EXERCISE DETAILS.
Your answer must be the lines of the entries below, exactly as written, from the first line through the line containing "let d := (regs_of".
───── RECORD EXCERPTS
(** The state at reset is well formed, and is the one Memory.v starts with. *)
Lemma reset_wf : registers_wf reset_registers.
Proof. split; [repeat (apply Forall_cons_2; [split; vm_compute; by split|]); apply Forall_nil_2|by split..]. Qed.
Lemma reset_view : view reset_registers =
  REGISTERS.zero <| REGISTERS.rip := 0xFFF0 |> <| REGISTERS.cr0 := 0x60000010 |>
    <| REGISTERS.cs_selector := 0xF000 |> <| REGISTERS.cs_base := 0xFFFF0000 |> <| REGISTERS.smbase := 0x30000 |>.
Proof. reflexivity. Qed.

(** ** Example *)

(** A driver with one processor. *)
#[local] Instance example_processor : Processor := {|
  device := kvm_regs.t * kvm_sregs.t;
  set_regs k d := Some (k, d.2);
  set_sregs k d := Some (d.1, k);
  get_regs d := Some d.1;
  get_sregs d := Some d.2
|}.
#[local] Instance example_faithful : Faithful.
Proof. split; intros k [a b] d' [= <-]; done. Qed.

Lemma registers_roundtrip_witness :
  let d := (regs_of reset_registers.(Registers.context), sregs_of reset_registers) in
  SvmmSetRegisters (@Cpu example_processor reset_registers (kvm_regs.zero, kvm_sregs.zero)) = Ok 0 (@Cpu example_processor reset_registers d) /\
  SvmmGetRegisters (@Cpu example_processor reset_registers d) = Ok 0 (@Cpu example_processor reset_registers d).
Proof.
  cbv zeta. destruct (registers_roundtrip (@Cpu example_processor reset_registers (kvm_regs.zero, kvm_sregs.zero))
    (regs_of reset_registers.(Registers.context), kvm_sregs.zero)
    (regs_of reset_registers.(Registers.context), sregs_of reset_registers) reset_wf eq_refl eq_refl) as (Hset & _ & Hget).
  split; [exact Hset|exact Hget].
Defined.
(** X17. [validate] accepts a request exactly when every id to delete,
    counted once, is the key of an image of the place, and the ids to
    delete and the images to upload are ten or fewer together. The
    bound of ten is on the request: the number of images the place has
    and the number it will have are not compared with it. *)
Theorem image_request_accepted_iff_ids_exist_and_request_is_small images
    place uploads ids :
  let deleted := remove_dups (default [] ids) in
  let uploaded := default [] uploads in
  match validate images place uploads ids with
  | Returned validated_data =>
      (∀ i, i ∈ deleted → i ∈ values_list_id images place)
      ∧ length deleted + length uploaded ≤ 10
      ∧ images_to_upload validated_data = uploaded
      ∧ image_ids_to_delete validated_data = deleted
  | Raised (field_name, _) =>
      (field_name = "image_ids_to_delete"
       ∧ ∃ i, i ∈ deleted ∧ i ∉ values_list_id images place)
      ∨ (field_name = "images_to_upload"
         ∧ (∀ i, i ∈ deleted → i ∈ values_list_id images place)
         ∧ 10 < length deleted + length uploaded)
  end.
Proof.
  intros deleted uploaded.
  destruct (validate images place uploads ids) as [[field_name msg]|vd] eqn:V.
  - destruct (decide (Forall (λ i, i ∈ values_list_id images place) deleted))
      as [All|No]; [rewrite Forall_forall in All|].
    + right.
      destruct (decide (length deleted + length uploaded ≤ 10)) as [Cap|Cap].
      { assert (validate images place uploads ids
                = Returned {| images_to_upload := uploaded;
                              image_ids_to_delete := deleted |}) as V'
          by (by apply validate_Returned).
        congruence. }
      revert V. unfold validate. fold deleted uploaded.
      case_decide as Few.
      { exfalso. revert Few.
        rewrite <- (length_fmap (λ i, Z.of_nat (PlaceImage.id i))).
        assert (length deleted ≤ length (values_list_id images place)).
        { apply submseteq_length, NoDup_submseteq; [|done].
          apply NoDup_remove_dups. }
        unfold values_list_id in *. lia. }
      case_decide as Ex.
      { apply Exists_exists in Ex as (i & In & Out). destruct Out. by apply All. }
      case_decide; [|done]. intros [= <- _]. split_and!; [done..|lia].
    + left. apply not_Forall_Exists in No; [|apply _].
      apply Exists_exists in No as (i & In & Out).
      revert V. unfold validate. fold deleted uploaded.
      case_decide; [intros [= <- _]; split; [done|by exists i]|].
      case_decide as Ex; [intros [= <- _]; split; [done|by exists i]|].
      destruct Ex. apply Exists_exists. by exists i.
  - apply validate_Returned in V as (All & Cap & ->). by split_and!.
Qed.
(** What the script asks of its surroundings: the commands it runs and,
    last, [process.terminate()] on a collector it has launched. *)
Inductive command : Type :=
  | Mkdir (path : string)
  | Uuid4
  | PerfCounterNs
  | Wg (args : list string) (stdin : string)
  | PutText (node : option string) (text filename : string)
  | Docker (node : option string) (args : list string)
  | DockerWgGateway (node : option string) (args : list string)
  | DockerFetchWebsites (request : FetchRequest)
  | Terminate (request : FetchRequest).

(** Modelled from the spec: the record that [decode_result] of
    lab.fetch_websites yields for one checkpoint line ("work-item
    identifier, category, success/failure indicator, and attempt count
    so far"). *)
Record Outcome : Type := {
  o_url : string;
  o_category : string;
  o_success : bool;
  o_attempts : Z
}.

(** The collaborators that are not part of this repository: the URL
    parser, the checkpoint functions of lab.fetch_websites, the
    commands, and the event loop's decision to cancel.  What they do
    may depend on the commands that ran before.
    - [filter_by_checkpoint] is the dict that the function returns, as
      a map, and [remaining_keys] the keys of that dict in the order
      the dict holds them (a Python dict keeps its insertion order);
    - [shell] is the result of a command: its output, or the exception
      it raises;
    - [fetch_output] and [fetch_errors] are what one invocation of the
      collector writes to its standard output and to its standard
      error, up to its end or up to the moment it is terminated;
    - [cancelled] tells whether [CancelledError] is thrown into the
      agent while it waits for that invocation, and [still_alive]
      whether the collector is running at that moment. *)
Record Env : Type := {
  urlparse_port : string -> pyresult (option Z);
  decode_result : string -> Outcome;
  filter_by_checkpoint :
    list string -> list Outcome -> gmap string Z -> Z ->
    gmap string (gmap string Z);
  remaining_keys :
    list string -> list Outcome -> gmap string Z -> Z -> list string;
  shell : list command -> command -> pyresult string;
  fetch_output : list command -> FetchRequest -> list string -> list string;
  fetch_errors : list command -> FetchRequest -> list string;
  cancelled : list command -> FetchRequest -> bool;
  still_alive : list command -> FetchRequest -> bool
}.

(** A task of the event loop, as the loop sees it: still [polls]
    suspensions away from finishing with [result]; asked to cancel, so
    that [CancelledError] is thrown into it when it is next resumed; or
    finished.  A cancelled task is finished with [CancelledError]. *)
Inductive task : Type :=
  | Pending (polls : nat) (result : pyresult string)
  | Cancelling
  | Finished (result : pyresult string).

(** The state the script works on: the wireguard config objects, the
    local files (a file is kept as its lines: the checkpoint as the
    lines written to it, a text written as a whole as the pieces
    between its newlines), the commands issued so far, the
    [_container_id] of the one [WireguardGateway] of the experiment, and
    the tasks created on the event loop. *)
Record State : Type := {
  wg : Wireguard.Store;
  files : gmap string (list string);
  history : list command;
  container_id : option string;
  tasks : list task
}.

Definition set_wg (f : Wireguard.Store -> Wireguard.Store) (st : State)
  : State :=
  {| wg := f (wg st); files := files st; history := history st;
     container_id := container_id st; tasks := tasks st |}.

Definition set_files
    (f : gmap string (list string) -> gmap string (list string))
    (st : State) : State :=
  {| wg := wg st; files := f (files st); history := history st;
     container_id := container_id st; tasks := tasks st |}.

Definition record_command (c : command) (st : State) : State :=
  {| wg := wg st; files := files st; history := history st ++ [c];
     container_id := container_id st; tasks := tasks st |}.

Definition set_container_id (c : option string) (st : State) : State :=
  {| wg := wg st; files := files st; history := history st;
     container_id := c; tasks := tasks st |}.

Definition set_tasks (ts : list task) (st : State) : State :=
  {| wg := wg st; files := files st; history := history st;
     container_id := container_id st; tasks := ts |}.

(** Everything but the files and the command history is left alone by a
    statement. *)
Definition same_objects (st st' : State) : Prop :=
  wg st' = wg st /\ container_id st' = container_id st
  /\ tasks st' = tasks st.

(** The one [OSError] of the script, raised by [Path.unlink]. *)
Inductive oserror : Type :=
  | FileNotFoundError (filename : string).

(** Statements: they change the state and return or raise. *)
Definition Cmd (A : Type) : Type := State -> State * pyresult A.

#[global] Instance cmd_ret : MRet Cmd := fun _ a st => (st, Ok a).
#[global] Instance cmd_bind : MBind Cmd := fun _ _ k c st =>
  match c st with
  | (st', Ok a) => k a st'
  | (st', Raise e) => (st', Raise e)
  end.

Definition lift {A} (r : pyresult A) : Cmd A := fun st => (st, r).

Definition get_state : Cmd State := fun st => (st, Ok st).

(** Run a command: it is recorded, and the world decides its result. *)
Definition exec (env : Env) (c : command) : Cmd string := fun st =>
  (record_command c st, shell env (history st) c).

Definition modify (f : State -> State) : Cmd unit := fun st => (f st, Ok tt).

(** [for _ in range(n)] *)
Fixpoint repeat_cmd (n : nat) (body : Cmd unit) : Cmd unit :=
  match n with
  | O => mret tt
  | S n => body ≫= fun _ : unit => repeat_cmd n body
  end.

(** [str.strip()] *)
Definition is_space (a : Ascii.ascii) : bool :=
  let n := Ascii.nat_of_ascii a in
  ((9 <=? n) && (n <=? 13) || (28 <=? n) && (n <=? 32))%nat.

Fixpoint lstrip (s : string) : string :=
  match s with
  | String a rest => if is_space a then lstrip rest else s
  | EmptyString => EmptyString
  end.

Definition strip (s : string) : string :=
  String.rev (lstrip (String.rev (lstrip s))).

(** [str.replace(old, new)] for single characters. *)
Fixpoint replace_char (old new : Ascii.ascii) (s : string) : string :=
  match s with
  | String a rest =>
      String (if Ascii.eqb a old then new else a) (replace_char old new rest)
  | EmptyString => EmptyString
  end.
──────────
REPLY.
(** The state at reset is well formed, and is the one Memory.v starts with. *)
Lemma reset_wf : registers_wf reset_registers.
Proof. split; [repeat (apply Forall_cons_2; [split; vm_compute; by split|]); apply Forall_nil_2|by split..]. Qed.
Lemma reset_view : view reset_registers =
  REGISTERS.zero <| REGISTERS.rip := 0xFFF0 |> <| REGISTERS.cr0 := 0x60000010 |>
    <| REGISTERS.cs_selector := 0xF000 |> <| REGISTERS.cs_base := 0xFFFF0000 |> <| REGISTERS.smbase := 0x30000 |>.
Proof. reflexivity. Qed.

(** ** Example *)

(** A driver with one processor. *)
#[local] Instance example_processor : Processor := {|
  device := kvm_regs.t * kvm_sregs.t;
  set_regs k d := Some (k, d.2);
  set_sregs k d := Some (d.1, k);
  get_regs d := Some d.1;
  get_sregs d := Some d.2
|}.
#[local] Instance example_faithful : Faithful.
Proof. split; intros k [a b] d' [= <-]; done. Qed.

Lemma registers_roundtrip_witness :
  let d := (regs_of reset_registers.(Registers.context), sregs_of reset_registers) in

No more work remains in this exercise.